• Saturday, April 20, 2024
businessday logo


Cement makers rake in highest profit in 8 years in Q3’20

Nigerian Exchange open for business with BUA Cement’s N115bn bond

Dangote Cement, Lafarge WAPCO and BUA cement, the largest cement makers by market value appear to have weathered the storm of the pandemic by raking in their biggest profit since 2013 despite the economy slump triggered by the pandemic.

The three cement producers saw their combined net profit double to N106.16 billion in Q3 2020 up from N52.49 billion in Q3 2019, driven by improved sales.

The trio combined recorded 20 percent growth in revenue to N399.2 billion from N331.8 billion in Q2 2020.

However, in the year 2020, cost grew by 22 percent to N190.9 billion within April to June from N155.9 billion in 2020 between July and September.

Nonetheless, revenue grew by 12.9 percent to N1 trillion in 2020 from N972 billion in 2019 while cost increased by a smaller 12.2 percent to N526 billion up from N469 billion within the same period on a 9-month basis.

In the same vein, revenue jumped by 34 percent to N399.2 billion in Q3 2020 from N296.8 billion in Q3 2019, surpassing cost which rose by 26.8 percent to N190.9 billion from N150.6 billion within the same period.

According to Mustapha Wahab, an infrastructure analyst at Chapel Hill Denham, the story of higher sales across all cement makers is similar as they are all recovering from a period where COVID-19 disrupted their sales.

Read Also; Dangote Cement soars on tough turf

Meanwhile, the two bigger cement makers, Dangote Cement and Lafarge WAPCO had their net profit accelerate by 119 percent to N87.4 billion in Q3 2020 from N39.8 billion of the same period last year.

On a 9-month basis, Dangote Cement and Lafarge WAPCO recorded N236.8 billion net profit in 2020, a 35 percent hike from N174.9 billion in 2019.

Wahab highlighted several key reasons for the increased general performance of all three cement makers as well as reasons unique to each company.

“For Dangote Cement, the accelerated sales volume for Q3 2020 which was quite huge that it masked the lags of decline in previous quarters, especially Q2; in fact, the company grew its sales volume by 40 percent in Q3 alone”, said Wahab.

He also mentioned that “the Management of Dangote Cement also stated that most of the volume growth came from the private sector.”

Explaining further, Wahab stated that “currently, we are in a low-yield environment, and oil price is lower alongside economic activities that are still slow, and this is weighing on public demand”.

“As such, it is private demand that is driving volume growth for cement players, as people are now investing more in road construction, which gave room for a greater number of real-estate investors”, said Wahab.

Similar growth trends were seen for the three cement producers combined.

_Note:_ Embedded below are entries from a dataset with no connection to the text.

(** The control shows [disabled] three times.  The first round finds
    control 8 again, the refresh of the second round raises, the
    relocation of the third round raises. *)
Definition rounds_with_faults : Env :=
  with_refresh
    (scenario fs_idle
       (fun n => match n with
                 | O => Normal 8%nat
                 | _ => Throws WebDriverException
                 end)
       (always (Normal 7%nat)) no_alert (always (Normal tt))
       (first_then 3 (Normal (Some "btn disabled")) (Normal (Some "btn")))
       (always (Normal tt)))
    (fun n => match n with
              | 1%nat => Throws WebDriverException
              | _ => Normal tt
              end).

(** The control shows [disabled] once, and the refresh after that
    observation raises. *)
Definition refresh_raises_once : Env :=
  with_refresh
    (scenario fs_idle (always (Normal 7%nat)) (always (Normal 7%nat)) no_alert
       (always (Normal tt))
       (first_then 1 (Normal (Some "btn disabled")) (Normal (Some "btn")))
       (always (Normal tt)))
    (first_then 1 (Throws WebDriverException) (Normal tt)).

(** The control shows [disabled] once, and the relocation after the
    refresh times out. *)
Definition relocation_times_out : Env :=
  scenario fs_idle (always (Throws TimeoutException)) (always (Normal 7%nat))
    no_alert (always (Normal tt))
    (first_then 1 (Normal (Some "btn disabled")) (Normal (Some "btn")))
    (always (Normal tt)).

(** * Properties *)

(** ** Strings *)

Lemma endswith_unfold (suffix s : string) :
  endswith suffix s =
  if String.eqb s suffix then true
  else match s with
       | EmptyString => false
       | String _ s' => endswith suffix s'
       end.
Proof. destruct s; reflexivity. Qed.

When compared with the previous quarter, the three biggest cement makers saw a much slower increase in combined net profit by 10.9 percent to N106.16 billion in Q3 2020 from N95.68 billion in Q2 2020.

This speaks to the gradual easing that these cement companies faced in coming out of the Covid-induced difficulties.

The second main factor for the top cement makers is the favorable price-volume growth as most players in the cement industry were able to successfully increase prices.

Specifically, “Dangote cement was able to raise price by 2.9 percent from last year while the price increased by 5.8 percent across other Pan-african countries”, said Wahab.

“However, this was not because the price increase was higher among Pan-african countries, but due to currency transmission gains”, continued Wahab.

He proceeded to explain that “when Dangote Cement sells cement in dollars across other African countries, this has to be converted to naira, which is the currency denomination used in their financials.”

“In the process of converting values from dollar to naira, due to the naira devaluation, naira appears to be much bigger compared to their Nigerian counterparts, which were originally valued in naira”, said Wahab.

Lastly, the largest cement producers were able to recover from the COVID- 19 pandemic and “the lower interest environment helped to ease credit accessibility”, stated Wahab.

He also stated that “there was better cost management on the part of these cement makers despite naira devaluation, which could have otherwise pressured tax prices”.

Outlook for the Cement makers

Wahab is optimistic that Q4 2020 will be much stronger because October to December is a traditionally stronger period for cement producers in general due to reduced rainfall, which significantly encourages building and consequently, cement production and demand.

He also strongly believes that “export opportunities, specifically for Dangote Cement is going to be the next growth impetus because the Federal Government of Nigeria (FGN) has given them some sort of approval and leadway to export cement across the border”.

“This is asides the export terminal to Senegal and Cameroon, especially because most west African countries are importing cement products from Asian markets”, noted Wahab.

“The opening of Nigeria’s borders will make it possible for Dangote Cement to supply cement at cheaper prices than any other company in the Asian market and eventually boost their capacityutilisation due to improved cement exporters both on land border and ship” Wahab added.